Example: Cindy is employed at Acme company and is allocated an Autodesk license and access to the Customer Portal. Cindy now has access to Acme’s support cases via the Customer Portal. Cindy leaves Acme company and joins Omega company, where she is given an Autodesk license. In this scenario, Cindy has access to both Acme and Omega’s cases, even though she only has one active license for Omega.

RESOLUTION – Effective immediately, users of the Autodesk Customer Portal will have access to the Portal and any support cases in it only for the account for which they have a valid Autodesk license. No further action needs to be taken by Autodesk customers. This resolution is automatically applied.

Enhanced Control #2

CURRENT STATE - By default, all users who have an active Autodesk license can view and manage all support cases created by all users for the same account.

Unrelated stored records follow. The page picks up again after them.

(** Read the next byte of a text whose bytes are in the context. *)
Ltac next_byte m := match goal with
  | H : m !! ?a = Some _ |- context [m !! ?b] => replace b with a by lia; rewrite H; cbv [mbind option_bind Z.eqb Pos.eqb va_arg]
  end.

Lemma parse_directive leftjust zero m fmt w v : bytes_at m fmt (directive leftjust zero) ->
  parse_spec m (fmt + 1) [w; v] = Some (Spec leftjust (if zero then 48 else 32) w 0 100,
    fmt + Z.of_nat (length (directive leftjust zero)) - 1, [v]) /\
  m !! fmt = Some 37 /\ m !! (fmt + Z.of_nat (length (directive leftjust zero)) - 1) = Some 0 /\
  (∃ c, m !! (fmt + 1) = Some c /\ c ≠ 37) /\ (4 <= length (directive leftjust zero) <= size m)%nat.
Proof.
  intros Hb. pose proof (bytes_at_size _ _ _ Hb) as Hsz. unfold directive in *.
  destruct leftjust, zero; cbn [app length bytes_at] in Hb, Hsz |- *; decompose [and] Hb; clear Hb;
    (split; [|split; [done|split; [by next_byte m|split; [eexists; split; [done|lia]|lia]]]]);
    unfold parse_spec, parse_width, ldb; repeat next_byte m; repeat f_equal; lia.
Qed.

(** C28: [%*d], with any flags, prints the sign and the decimal digits of the
    number, without leading zeros, in a field of the width asked for, or as wide
    as the number if that is wider; a width above 80 or below 0 is ignored. *)
Theorem doprnt_prints_fields leftjust zero m d fmt w v :
  on_device -> bytes_at m fmt (directive leftjust zero) -> -2147483648 < v < 2147483648 ->
  ∃ ds, Forall decimal ds /\ (head ds = Some 48 -> ds = [48]) /\ value 10 0 ds = Z.abs v /\
    let out := field leftjust w (if zero then 48 else 32) (v <? 0) ds in
    _doprnt func fmt [w; v] (m, d) = outs func out (m, d) /\
    Z.of_nat (length out) = Z.max (width w) (Z.of_nat (length ds) + if v <? 0 then 1 else 0).
Proof.
  intros Hf Hb Hv. set (sp := Spec leftjust (if zero then 48 else 32) w 0 100).
  destruct (convert_d true sp v [] ∅ eq_refl Hv) as (ds & string & Hconv & Hp & Hlen).
  assert (Hnz := printed_nonzero _ _ _ _ Hp). destruct Hp as (Hh & Hne & Hd & Hval & Hhd).
  exists ds. split; [eapply Forall_impl; [exact Hd|]; intros c; apply decimal_of_digit|]. do 2 (split; [done|]).
  split; [|apply field_length]. unfold _doprnt.
  destruct (parse_directive leftjust zero m fmt w v Hb) as (Hparse & H0 & Hz & (c & H1 & Hc) & Hsz).
  destruct (size m) as [|[|n]] eqn:Hn; [lia|lia|]. unfold str_fuel. cbn [fst]. rewrite Hn. clear Hn.
  assert (Hend : ∀ string st, st.1 = m -> doprnt_loop func (S (S n)) true
    (fmt + Z.of_nat (length (directive leftjust zero)) - 1) [] string st = Some st).
  { intros string' st Hst. cbn [doprnt_loop]. unfold ldb. rewrite Hst, Hz. done. }
  remember (S (S n)) as fuel eqn:Ef. cbn [doprnt_loop fst]. unfold ldb. rewrite H0. cbn [mbind option_bind].
  change (negb (37 =? 37)) with false. cbv iota. rewrite H1. cbn [mbind option_bind].
  rewrite (proj2 (Z.eqb_neq c 37)) by done. rewrite Hparse. cbn [mbind option_bind].
  fold sp. change (fchar sp =? 0) with false. cbv iota. rewrite Hconv. cbn [mbind option_bind].
  change (fmin sp) with w. change (fill sp) with (if zero then 48 else 32). change (fmax sp) with 0.
  change (Doprnt.leftjust sp) with leftjust.
  rewrite (emit_run func leftjust w _ (v <? 0) ds) by (done || lia || (by destruct zero; auto)).
  destruct (outs_device Hf (field leftjust w (if zero then 48 else 32) (v <? 0) ds) (m, d)) as [d' Ho].
  rewrite Ho. cbn [mbind option_bind]. by apply Hend.
Qed.
End Directives.
(** /dev/serial0 is device 11, and /dev/hda a file. *)
Definition demo_serial : list Z := [47; 100; 101; 118; 47; 115; 101; 114; 105; 97; 108; 48].
Definition demo_hda : list Z := [47; 100; 101; 118; 47; 104; 100; 97].
Definition no_device (l : list Z) (j : Z) : bool := negb (bool_decide (dev_path (dvname (demo_switch j)) `prefix_of` l)).
Lemma naminit_names_the_devices_witness : ∃ x' m1 m2, naminit demo_switch (Lst demo_main demo_names) = LDone OK (Lst demo_main x') /\
  nammap x' 1000 100 2000 2 (demo_strs demo_serial) = Some (11, m1) /\
  nammap x' 1000 100 2000 2 (demo_strs demo_hda) = Some (LFILESYS, m2) /\ str_at m2 2000 demo_hda.
Proof.
  destruct (naminit_names_the_devices demo_switch demo_main demo_names demo_switch_ok (arr_make_len 40 demo_entry0) demo_room) as (x' & E & H).
  assert (Hs : ∀ P : Z -> bool, forallb P (seqZ 0 13) = true -> ∀ j, 0 <= j < 13 -> P j = true).
  { intros P HP j Hj. rewrite forallb_forall in HP. apply HP. apply list_elem_of_In, elem_of_seqZ. lia. }
  destruct (H 1000 100 2000 demo_serial (demo_strs demo_serial)) as [H1 _].
  { apply demo_str. repeat constructor; discriminate. }
  { cbn [length demo_serial]. lia. }
  { apply demo_frame; [cbn [length demo_serial]; lia|apply (mappedb_true _ _ 256); vm_compute; reflexivity..]. }
  destruct (H 1000 100 2000 demo_hda (demo_strs demo_hda)) as [_ H2].
  { apply demo_str. repeat constructor; discriminate. }
  { cbn [length demo_hda]. lia. }
  { apply demo_frame; [cbn [length demo_hda]; lia|apply (mappedb_true _ _ 256); vm_compute; reflexivity..]. }
  destruct (H1 11) as (m1 & E1 & _); [unfold NDEVS; lia|vm_compute; reflexivity| |].
  { intros j Hj. assert (Hb := Hs (λ j, (11 <=? j) || no_device demo_serial j) ltac:(vm_compute; reflexivity) j ltac:(lia)).
    apply orb_true_iff in Hb as [Hb|Hb]; [apply Z.leb_le in Hb; lia|]. by apply negb_true_iff, bool_decide_eq_false in Hb. }
  destruct H2 as (m2 & E2 & B2).
  { by exists [104; 100; 97]. }
  { by apply (prefix_apart 110 104 _ _ 5). }
  { intros j Hj. assert (Hb := Hs (no_device demo_hda) ltac:(vm_compute; reflexivity) j Hj).
    by apply negb_true_iff, bool_decide_eq_false in Hb. }
  exists x', m1, m2. split; [exact E|]. split; [exact E1|]. split; [exact E2|exact B2].
Defined.

Definition demo_long : list Z := s_local ++ repeat 97 248.
Lemma name_of_255_bytes_is_lost_witness : ∃ m', namrepl demo_local 100 2000 (put_list 100 (demo_long ++ [0]) (ram 256 2000 ∅)) = Some (4, m').
Proof.
  destruct (name_of_255_bytes_is_lost demo_local _ s_local [] 4 100 2000 demo_long (put_list 100 (demo_long ++ [0]) (ram 256 2000 ∅)) demo_local_table)
    as (m' & E & _).
  - split; [apply put_list_bytes|]. apply Forall_app. split; [repeat constructor; discriminate|]. cbn [repeat]. repeat constructor; discriminate.
  - reflexivity.
  - reflexivity.
  - apply (mappedb_true _ _ 256). vm_compute. reflexivity.
  - exists m'. exact E.
Defined.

RESOLUTION – Via the Customer Portal, Contract Managers can choose to restrict support case access such that users can only view and manage their own cases within that account. This manual step removes the ability for users to see support cases created by others in the account. Note that only Contract Managers can choose to restrict access to support cases for all users in an account. The ability to manage case access at the user level will be available in the near future.

To take advantage of this optional enhanced control, please follow the steps 1-6 outlined below.

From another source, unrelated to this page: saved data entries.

(* ===== verification/Netlib.v ===== *)
(** The tools of the proofs about the network: packets as lists of bytes, on which every
    step of the C code that fills in, converts or checks a header is a function on lists,
    and the arithmetic of byte order and of the checksums. *)

From S2P Require Import Prelude Types Cstring Queue Memory Kernel Sched Bufpool Bytes Lift Net.

(** * Bytes *)

Definition byte (b : Z) : Prop := 0 <= b < 256.

Lemma byte_mod v : byte (v mod 256).
Proof. unfold byte. apply Z.mod_pos_bound. lia. Qed.

Lemma byte_u8 v : byte (u8 v).
Proof. apply byte_mod. Qed.

Definition be16 (x : Z) : list Z := [x / 256 mod 256; x mod 256].
Definition be32 (x : Z) : list Z := [x / 16777216 mod 256; x / 65536 mod 256; x / 256 mod 256; x mod 256].
Definition le16 (x : Z) : list Z := [x mod 256; x / 256 mod 256].
Definition le32 (x : Z) : list Z := [x mod 256; x / 256 mod 256; x / 65536 mod 256; x / 16777216 mod 256].

Lemma le16_bytes x : Forall byte (le16 x).
Proof. unfold le16. repeat constructor; apply byte_mod. Qed.

Lemma le32_bytes x : Forall byte (le32 x).
Proof. unfold le32. repeat constructor; apply byte_mod. Qed.

Lemma le16_val x : 0 <= x < 65536 -> x mod 256 + 256 * (x / 256 mod 256) = x.
Proof. intros H. rewrite (Z.mod_small (x / 256)); Z.to_euclidean_division_equations; lia. Qed.

Lemma le32_val x : is_u32 x ->
  x mod 256 + 256 * (x / 256 mod 256) + 65536 * (x / 65536 mod 256) + 16777216 * (x / 16777216 mod 256) = x.
Proof.
  unfold is_u32. intros H. replace (x / 16777216) with (x / 256 / 256 / 256) by (by rewrite !Z.div_div by lia).
  replace (x / 65536) with (x / 256 / 256) by (by rewrite !Z.div_div by lia).
  rewrite (Z.mod_small (x / 256 / 256 / 256)) by (Z.to_euclidean_division_equations; lia). Z.to_euclidean_division_equations. lia.
Qed.

(** The byte swaps of the macros, on the bytes of their argument. *)
Lemma htons_swap a b : byte a -> byte b -> htons (a + 256 * b) = b + 256 * a.
Proof.
  unfold byte. intros Ha Hb. unfold htons. rewrite Z.shiftr_div_pow2, Z.shiftl_mul_pow2 by lia.
  change (2 ^ 8) with 256. replace ((a + 256 * b) / 256) with b by (Z.to_euclidean_division_equations; lia).
  rewrite !(Z.land_comm 255). change 255 with (Z.ones 8). rewrite !Z.land_ones by lia. change (2 ^ 8) with 256.
  rewrite (Z.mod_small b) by lia. replace ((a + 256 * b) mod 256) with a by (Z.to_euclidean_division_equations; lia).
  rewrite (Z.mul_comm 256 a), <- Z.add_lor_land. replace (Z.land b (a * 256)) with 0; [lia|]. symmetry.
  change 256 with (2 ^ 8). rewrite <- Z.shiftl_mul_pow2 by lia. apply Z.bits_inj'. intros i Hi.
  rewrite Z.land_spec, Z.bits_0. destruct (Z.ltb_spec i 8).
  - rewrite Z.shiftl_spec_low by lia. apply andb_false_r.
  - replace b with (b mod 2 ^ 8) by (apply Z.mod_small; lia). by rewrite Z.mod_pow2_bits_high by lia.
Qed.

Lemma ntohs_swap a b : byte a -> byte b -> ntohs (a + 256 * b) = b + 256 * a.
Proof. apply htons_swap. Qed.

(** An or of numbers without a common bit. *)
Lemma lor_add x y k : 0 <= k -> 0 <= x < 2 ^ k -> y mod 2 ^ k = 0 -> Z.lor x y = x + y.
Proof.
  intros Hk Hx Hy. rewrite <- Z.add_lor_land. replace (Z.land x y) with 0; [lia|]. symmetry.
  apply Z.bits_inj'. intros i Hi. rewrite Z.land_spec, Z.bits_0. destruct (Z.ltb_spec i k).
  - apply andb_false_iff. right. rewrite <- (Z.mod_pow2_bits_low y k) by lia. rewrite Hy. apply Z.bits_0.
  - apply andb_false_iff. left. rewrite <- (Z.mod_small x (2 ^ k)) by lia. by apply Z.mod_pow2_bits_high.
Qed.

(** The bits of [x] at [8 * i, 8 * i + 8), by a mask. *)
Lemma land_field x i : 0 <= i -> Z.land x (255 * 2 ^ i) = (x / 2 ^ i) mod 256 * 2 ^ i.
Proof.
  intros Hi. rewrite <- !Z.shiftl_mul_pow2, <- Z.shiftr_div_pow2 by done. change 256 with (2 ^ 8).
  rewrite <- Z.land_ones by lia. change (Z.ones 8) with 255. apply Z.bits_inj'. intros j Hj.
  rewrite Z.land_spec, !Z.shiftl_spec by done. destruct (Z.ltb_spec j i).
  - rewrite !(Z.testbit_neg_r _ (j - i)) by lia. apply andb_false_r.
  - rewrite Z.land_spec, Z.shiftr_spec by lia. by replace (j - i + i) with j by lia.
Qed.

Lemma htonl_swap a b c d : byte a -> byte b -> byte c -> byte d ->
  htonl (a + 256 * b + 65536 * c + 16777216 * d) = d + 256 * c + 65536 * b + 16777216 * a.
Proof.
  unfold byte. intros Ha Hb Hc Hd. unfold htonl. set (x := a + 256 * b + 65536 * c + 16777216 * d).
  rewrite (Z.shiftr_div_pow2 x 24), (Z.shiftr_div_pow2 x 8), (Z.shiftl_mul_pow2 x 8), (Z.shiftl_mul_pow2 x 24) by lia.
  change 65280 with (255 * 2 ^ 8). change 16711680 with (255 * 2 ^ 16). change 4278190080 with (255 * 2 ^ 24).
  replace 255 with (255 * 2 ^ 0) at 1 by done. rewrite !land_field by lia.
  change (2 ^ 0) with 1. change (2 ^ 8) with 256. change (2 ^ 16) with 65536. change (2 ^ 24) with 16777216.
  rewrite Z.mul_1_r, Z.div_1_r. replace (x / 256 / 256) with (x / 65536) by (by rewrite Z.div_div by lia).
  rewrite (Z.div_mul x 16777216) by lia. replace (x * 256 / 65536) with (x / 256)
    by (change 65536 with (256 * 256); by rewrite Z.div_mul_cancel_r by lia).
  replace (x / 16777216 mod 256) with d by (unfold x; Z.to_euclidean_division_equations; lia).
  replace (x / 65536 mod 256) with c by (unfold x; Z.to_euclidean_division_equations; lia).
  replace (x / 256 mod 256) with b by (unfold x; Z.to_euclidean_division_equations; lia).
  replace (x mod 256) with a by (unfold x; Z.to_euclidean_division_equations; lia).
  rewrite (lor_add d (c * 256) 8), (lor_add (d + c * 256) (b * 65536) 16), (lor_add (d + c * 256 + b * 65536) (a * 16777216) 24);
    try lia; rewrite Z.mod_divide by lia; [exists a|exists b|exists c]; lia.
Qed.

Steps to update the default setting:

1. Login to the Autodesk Customer Portal

2. Click on “Manage your cases.”

3. Navigate to the “View Cases” tab.

4. In the “Accounts” dropdown, select the account for which you’d like to change the default setting.

5. Check the “Restrict ability to view cases created by other users on this account.”

6. Complete this for every account you wish to restrict access.

Revision History

Revision: 1.0

Date: 10/19/2023

Description: Initial Release of the Security Advisory

Disclaimer

INFORMATION IN THIS DOCUMENT IS PROVIDED “AS IS” IN CONNECTION WITH AUTODESK PRODUCTS. AUTODESK AND/OR ITS RESPECTIVE SUBSIDIARIES, AFFILIATES, SUPPLIERS AND LICENSORS AND ITS AND THEIR DIRECTORS, OFFICERS, EMPLOYEES, AGENTS AND REPRESENTATIVES MAKE NO REPRESENTATIONS ABOUT THE SITE, ANY PRODUCTS AND SERVICES CONTAINED ON THE SITE OR THE SUITABILITY OF THE INFORMATION CONTAINED IN THE MATERIALS, INFORMATION, CONTENT, DOCUMENTS, AND RELATED GRAPHICS PUBLISHED ON THIS SITE FOR ANY PURPOSE. THE SITE, ANY PRODUCTS OR SERVICES (INCLUDING WITHOUT LIMITATION, THIRD PARTY PRODUCTS AND SERVICES) OBTAINED THROUGH THE SITE, AND ALL SUCH INFORMATION, CONTENT, DOCUMENTS, AND RELATED GRAPHICS ARE PROVIDED FOR YOUR USE AT YOUR OWN RISK AND "AS IS" WITHOUT WARRANTY OF ANY KIND. AUTODESK AND/OR ITS RESPECTIVE SUBSIDIARIES, AFFILIATES, SUPPLIERS AND LICENSORS HEREBY DISCLAIM ALL WARRANTIES AND CONDITIONS WITH REGARD TO THIS SITE, SUCH PRODUCTS AND SERVICES AND SUCH INFORMATION, CONTENT, DOCUMENTS, AND RELATED GRAPHICS, INCLUDING ALL IMPLIED WARRANTIES AND CONDITIONS OF MERCHANTABILITY, FITNESS FOR A PARTICULAR PURPOSE, TITLE, AND NON-INFRINGEMENT.